(* ===== verification/Approvals.v ===== *)
(** * Approvals and supervisor PINs (dynamic/approvals.go,
    dynamic/approvals_pin.go, dynamic/approvals_consume.go)

    A mutation parked until a supervisor decides, its replay, the expiry of
    what nobody decided, the grants a supervisor gives with a PIN and their
    redemption.  Any number of callers interleave statement by statement and
    may die anywhere.  The events on the bus, the inbox and its views are
    dropped. *)

From Stdlib Require Import Floats.SpecFloat.
From stdpp Require Import gmap.
From S2P Require Import Prelude GoStrings GoHTTP GoJSON RecordExpr.

(** ** Data *)

Inductive Status : Type := StatusPending | StatusApproved | StatusRejected | StatusExpired | StatusApplied | StatusFailed.
#[export] Instance Status_eq_dec : EqDecision Status.
Proof. solve_decision. Defined.
Inductive Kind : Type := KindConstraint | KindAction | KindExplicit | KindPIN.
#[export] Instance Kind_eq_dec : EqDecision Kind.
Proof. solve_decision. Defined.

(** The JSON columns are kept decoded; ids are texts, the zero uuid empty. *)
Record ApprovalRequest := mkApprovalRequest {
  qOrg : string; qAddonKey : string; qModelKey : string; qRecordID : string; qActionKey : string; qConstraintKey : string;
  qKind : Kind; qLabel : string; qStatus : Status; qRequestedBy : string; qRequestedByRole : string; qRequestedAt : Z;
  qExpiresAt : option Z; qRoles : list string; qReasonRequired : bool; qPayload : list (string * json); qSnapshot : json;
  qViolation : json; qDecidedBy : option string; qDecidedAt : option Z; qReason : string; qAppliedEventID : string;
  qResult : json; qError : string
}.
Abbreviation requests := (gmap string ApprovalRequest).

(** An UPDATE of the columns of the lifecycle. *)
Definition moved (r : ApprovalRequest) (record : string) (s : Status) (by_ : option string) (at_ : option Z) (reason applied : string)
    (result : json) (error : string) : ApprovalRequest :=
  mkApprovalRequest (qOrg r) (qAddonKey r) (qModelKey r) record (qActionKey r) (qConstraintKey r) (qKind r) (qLabel r) s
    (qRequestedBy r) (qRequestedByRole r) (qRequestedAt r) (qExpiresAt r) (qRoles r) (qReasonRequired r) (qPayload r) (qSnapshot r)
    (qViolation r) by_ at_ reason applied result error.
(** The columns no statement changes. *)
Definition fixed (r : ApprovalRequest) : ApprovalRequest := moved r "" StatusPending None None "" "" JNull "".

(** A user: id, organization, role. *)
Record user := mkUser { uID : string; uOrg : string; uRole : string }.

Inductive approval_error : Type :=
| ErrInvalidInput | ErrTenantScopeUnavailable | ErrRecordNotFound | ErrApprovalNotPending | ErrApprovalExpired
| ErrApprovalReasonRequired | ErrApprovalForbidden | ErrApprovalPINUnavailable | ErrApprovalPINInvalid | ErrApprovalPINLocked
| ErrApprovalGrantRequired | ErrApprovalConsume (why : string).

(** ** Roles *)

Section roles.
Context `{UnicodeLower}.

Definition role_key (r : string) : string := ToLower (TrimSpace r).
Fixpoint normalize_from (l : list string) (seen : list string) : list string :=
  match l with
  | [] => []
  | r :: l =>
      let k := role_key r in
      if String.eqb k "" || existsb (String.eqb k) seen then normalize_from l seen else k :: normalize_from l (k :: seen)
  end.
Definition normalizeRoles (l : list string) : list string := normalize_from l [].
Definition rolesIntersect (actor required : list string) : bool :=
  match actor, required with
  | [], _ | _, [] => false
  | _, _ => existsb (fun r => existsb (String.eqb (role_key r)) (map role_key actor)) required
  end.
(** [resolved] is the answer of the host's resolver, if it has one. *)
Definition actorRoles (resolved : option (list string)) (u : user) : list string :=
  match resolved with
  | Some (_ :: _ as l) => normalizeRoles l
  | _ => normalizeRoles [uRole u]
  end.
End roles.

(** ** Requests *)

Record ApprovalInput := mkApprovalInput {
  inKind : option Kind; inAddonKey : string; inModelKey : string; inRecordID : string; inActionKey : string;
  inConstraintKey : string; inLabel : string; inOrg : string; inRequestedBy : string; inRequestedByRole : string;
  inRoles : list string; inReasonRequired : bool; inExpiresHours : Z; inPayload : list (string * json); inSnapshot : json;
  inViolation : json
}.
Definition payload_text (key : string) (payload : list (string * json)) : string :=
  match assoc key (members payload) with Some (JString s) => s | _ => "" end.

Section request.
Context `{UnicodeLower}.

(** [RequestApproval] up to the INSERT. *)
Definition RequestApproval (now : Z) (i : ApprovalInput) : result approval_error ApprovalRequest :=
  if String.eqb (inOrg i) "" then Err ErrInvalidInput else
  if blank (payload_text "op" (inPayload i)) then Err ErrInvalidInput else
  match normalizeRoles (inRoles i) with
  | [] => Err ErrInvalidInput
  | roles =>
      let label := TrimSpace (inLabel i) in
      let label := if negb (String.eqb label "") then label else
                   if negb (String.eqb (inConstraintKey i) "") then inConstraintKey i else
                   if negb (String.eqb (inActionKey i) "") then inActionKey i else inModelKey i in
      let expires := if 0 <? inExpiresHours i then Some (now + wrap64 (inExpiresHours i * 3600000000000)) else None in
      Ok (mkApprovalRequest (inOrg i) (inAddonKey i) (inModelKey i) (inRecordID i) (inActionKey i) (inConstraintKey i)
            (default KindExplicit (inKind i)) label StatusPending (inRequestedBy i) (inRequestedByRole i) now expires roles
            (inReasonRequired i) (inPayload i) (inSnapshot i) (inViolation i) None None "" "" JNull "")
  end.

Definition IsExpired (now : Z) (r : ApprovalRequest) : bool :=
  bool_decide (qStatus r = StatusPending) && match qExpiresAt r with Some e => e <=? now | None => false end.
Definition canDecide (roles : list string) (r : ApprovalRequest) : bool :=
  bool_decide (qStatus r = StatusPending) && rolesIntersect roles (qRoles r).
Definition loadApproval (u : user) (id : string) (t : requests) : result approval_error ApprovalRequest :=
  if String.eqb (uOrg u) "" then Err ErrTenantScopeUnavailable else
  match t !! id with
  | Some r => if String.eqb (qOrg r) (uOrg u) then Ok r else Err ErrRecordNotFound
  | None => Err ErrRecordNotFound
  end.

(** [decide] up to its UPDATE: the row as read and the reason to store. *)
Definition decide_ (now : Z) (actor : user) (roles : list string) (id reason : string) (t : requests) :
    result approval_error (ApprovalRequest * string) :=
  r ← loadApproval actor id t;
  if negb (bool_decide (qStatus r = StatusPending)) then Err ErrApprovalNotPending else
  if IsExpired now r then Err ErrApprovalExpired else
  if negb (canDecide roles r) then Err ErrApprovalForbidden else
  let reason := TrimSpace reason in
  if qReasonRequired r && String.eqb reason "" then Err ErrApprovalReasonRequired else Ok (r, reason).
End request.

-=-=-=-=-

Where a line above includes "TrimSpace", copy that line.

• [Your solution]
Definition role_key (r : string) : string := ToLower (TrimSpace r).
      let label := TrimSpace (inLabel i) in
  let reason := TrimSpace reason in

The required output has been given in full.